Posts Tagged "google"

  • microsoft-socl

    Microsoft has officially launched an “experimental” social networking site called So.cl, which combines facets of social networking, search, and media sharing with a user interface resembling Google+.

    When we last heard about it, So.cl (pronounced “Social”) was being billed as an “experimental research project” and was only available to students studying information and design at the University of Washington, Syracuse University, and New York University. While the project is still billed as experimental, it’s now open to anyone who wants to give it a shot.

    To get access to So.cl, you sign up using your Facebook or Windows Live ID. When you sign in for the first time, the site describes the experience as such:

    So.cl is an experiment in open search. That means your searches on So.cl are viewable by other So.cl users and will also be available to third parties.

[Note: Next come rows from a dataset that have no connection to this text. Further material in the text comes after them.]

(** [dict] is the right operand; [args] is the value the next conversion
    takes (the operand itself, or what the last key selected), and [unused]
    tells whether it is still to be taken. *)
Fixpoint percent_scan {builtins : Builtins} (fmt : string) (st : fmt_state)
    (dict args : pyval) (unused : bool) : outcome string :=
  match fmt with
  | EmptyString =>
      match st with
      | in_text =>
          if unused && negb (is_mapping dict) then Raise TypeError
          else Return ""
      | _ => Raise ValueError
      end
  | String c fmt =>
      let conversion :=
        if Ascii.eqb c "%"%char then
          outcome_map (String c) (percent_scan fmt in_text dict args unused)
        else if Ascii.eqb c "s"%char then
          if unused then
            outcome_map (String.append (py_str args))
              (percent_scan fmt in_text dict args false)
          else Raise TypeError
        else Raise ValueError in
      match st with
      | in_text =>
          if Ascii.eqb c "%"%char
          then percent_scan fmt after_percent dict args unused
          else outcome_map (String c) (percent_scan fmt in_text dict args unused)
      | after_percent =>
          if Ascii.eqb c "("%char then
            if is_mapping dict
            then percent_scan fmt (in_key 1 "") dict args unused
            else Raise TypeError
          else conversion
      | in_key depth key =>
          if Ascii.eqb c ")"%char then
            match depth with
            | 1 =>
                match getitem dict key with
                | Return v => percent_scan fmt after_key dict v true
                | Raise e => Raise e
                end
            | _ =>
                percent_scan fmt (in_key (pred depth) (key +:+ String c ""))
                  dict args unused
            end
          else if Ascii.eqb c "("%char then
            percent_scan fmt (in_key (S depth) (key +:+ String c ""))
              dict args unused
          else
            percent_scan fmt (in_key depth (key +:+ String c "")) dict args unused
      | after_key => conversion
      end
  end.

    So.cl does not automatically post your searches, comments, or likes to your Facebook stream unless you choose this option. Also, we don’t contact your Facebook friends unless you invite them.

    After logging in you’ll notice the layout closely resembles Google+’s layout, but it also takes ideas from Facebook, Twitter, and Pinterest. You can follow other So.cl users or follow interests like food, art, or movies. There’s also a “bookmarklet” feature that adds a “Share on So.cl” button to your bookmark bar so you can share content anywhere around the web with other So.cl users. Additionally, So.cl naturally appears to have close ties with Bing’s recently revamped social search.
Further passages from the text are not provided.